• [EXERCISE PROMPT] Every line in the data below that has the word "before" should be returned.

Collected data entries
################
(** * OpenWebRX: the csdr chain controller and the WSJT chopper and parser

  A shallow embedding of [csdr.py] (class [dsp]), [owrx/wsjt.py]
  (classes [WsjtChopper] and [WsjtParser]) and [owrx/websocket.py]
  (class [WebSocketConnection]), followed by the properties of the
  receiver's specification that are decided by that code and by further
  properties of the code.

  Conventions of the embedding.
  - Python numbers that the code divides with [/] are rationals ([Q]).
    In module [Dsp] every quotient is exact: the binary rounding of
    Python's floats is left out there.  Modules [DspFloat] and [Chopper]
    round each float operation with [Float64.round53], as the code
    does.
  - A Python [str] is the list of its code points, a [bytes] object is a
    list of [byte].
  - A method of a mutable object takes the object and returns the new
    object; a method that can raise returns the exception in place of
    the object.
  - The modification lock of [dsp] is not modelled: every method runs
    to its end before the next one starts. *)

From Stdlib Require Import ZArith QArith Qround Qabs Qpower.
From Stdlib Require Import List String Ascii Bool Lia Lqa.
From Stdlib Require Import Permutation.
From Stdlib.Strings Require Import Byte.
Import ListNotations.

Local Open Scope Z_scope.

(** ** The Python fragments shared by both modules *)

Module Py.

Local Open Scope string_scope.

(** [x in l] for a list of strings, where [x] may be [None]. *)
Definition str_in (x : option string) (l : list string) : bool :=
  match x with
  | None => false
  | Some s => existsb (String.eqb s) l
  end.

(** Truth value of an optional string: [None] and the empty string are
    false. *)
Definition truthy (x : option string) : bool :=
  match x with
  | None => false
  | Some s => negb (String.eqb s "")
  end.

(** [a != b] on numbers. *)
Definition Qneq_bool (a b : Q) : bool := negb (Qeq_bool a b).

(** [int(x)] for a number: truncation towards zero. *)
Definition int_of_Q (x : Q) : Z := Z.quot (Qnum x) (Z.pos (Qden x)).

End Py.

(** ** Python floats: rounding to binary64 *)

Module Float64.

Local Open Scope Q_scope.

(** The nearest whole number, ties to the even one. *)
Definition nearest_even (x : Q) : Z :=
  let f := Qfloor x in
  let r := x - inject_Z f in
  match Qcompare r (1 # 2) with
  | Lt => f
  | Gt => (f + 1)%Z
  | Eq => if Z.even f then f else (f + 1)%Z
  end.

Definition pow2 (e : Z) : Q := 2 ^ e.

(** For [x > 0], the [e] with [2^e <= x < 2^(e+1)]. *)
Definition ilog2 (x : Q) : Z :=
  let e := (Z.log2 (Qnum x) - Z.log2 (Z.pos (Qden x)))%Z in
  if Qle_bool (pow2 e) x then e else (e - 1)%Z.

(** The exponent of the unit in the last place of the float nearest to
    [a > 0]: 53 binary digits, and no exponent below that of the
    subnormal numbers. *)
Definition ulp_exponent (a : Q) : Z := Z.max (ilog2 a - 52) (-1074).

(** The value of the float nearest to [x], ties to the even mantissa,
    before the test for overflow.  The sign of a zero is not kept. *)
Definition round53 (x : Q) : Q :=
  if Qeq_bool x 0 then 0
  else
    let a := Qabs x in
    let e := ulp_exponent a in
    let m := nearest_even (a / pow2 e) in
    (if Qle_bool 0 x then inject_Z m else inject_Z (- m)) * pow2 e.

(** A rounded value beyond the largest float. *)
Definition overflows (x : Q) : bool := Qle_bool (pow2 1024) (Qabs x).

End Float64.


(** ** csdr.py: class dsp *)

Module Dsp.

Import Py.
Local Open Scope string_scope.
Local Open Scope list_scope.

Inductive exn := AttributeError | ZeroDivisionError.

(** The outcome of a method: it returns, it raises, or the model ran
    out of the fuel that bounds the loop of [get_decimation]. *)
Inductive result (A : Type) :=
| Ok (a : A)
| Raise (e : exn)
| OutOfFuel.
Arguments Ok {A} a.
Arguments Raise {A} e.
Arguments OutOfFuel {A}.

Definition bind {A B : Type} (m : result A) (k : A -> result B) : result B :=
  match m with
  | Ok a => k a
  | Raise e => Raise e
  | OutOfFuel => OutOfFuel
  end.

Notation "x <- m ;; k" := (bind m (fun x => k))
  (at level 61, m at next level, right associativity).

(** What the methods write to a control channel: the line
    ["%g\n" % x]. *)
Inductive line := PercentG (x : Q).

(** What [start] and [stop] do to the process group of the primary
    chain.  [Popen] carries the stage templates of the command, before
    they are joined with [" | "] and their placeholders are filled. *)
Inductive proc_event :=
| Popen (command : list string)
| Killpg.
################
• [RESULT OF THE TASK]
    to its end before the next one starts. *)
    before the test for overflow.  The sign of a zero is not kept. *)
    chain.  [Popen] carries the stage templates of the command, before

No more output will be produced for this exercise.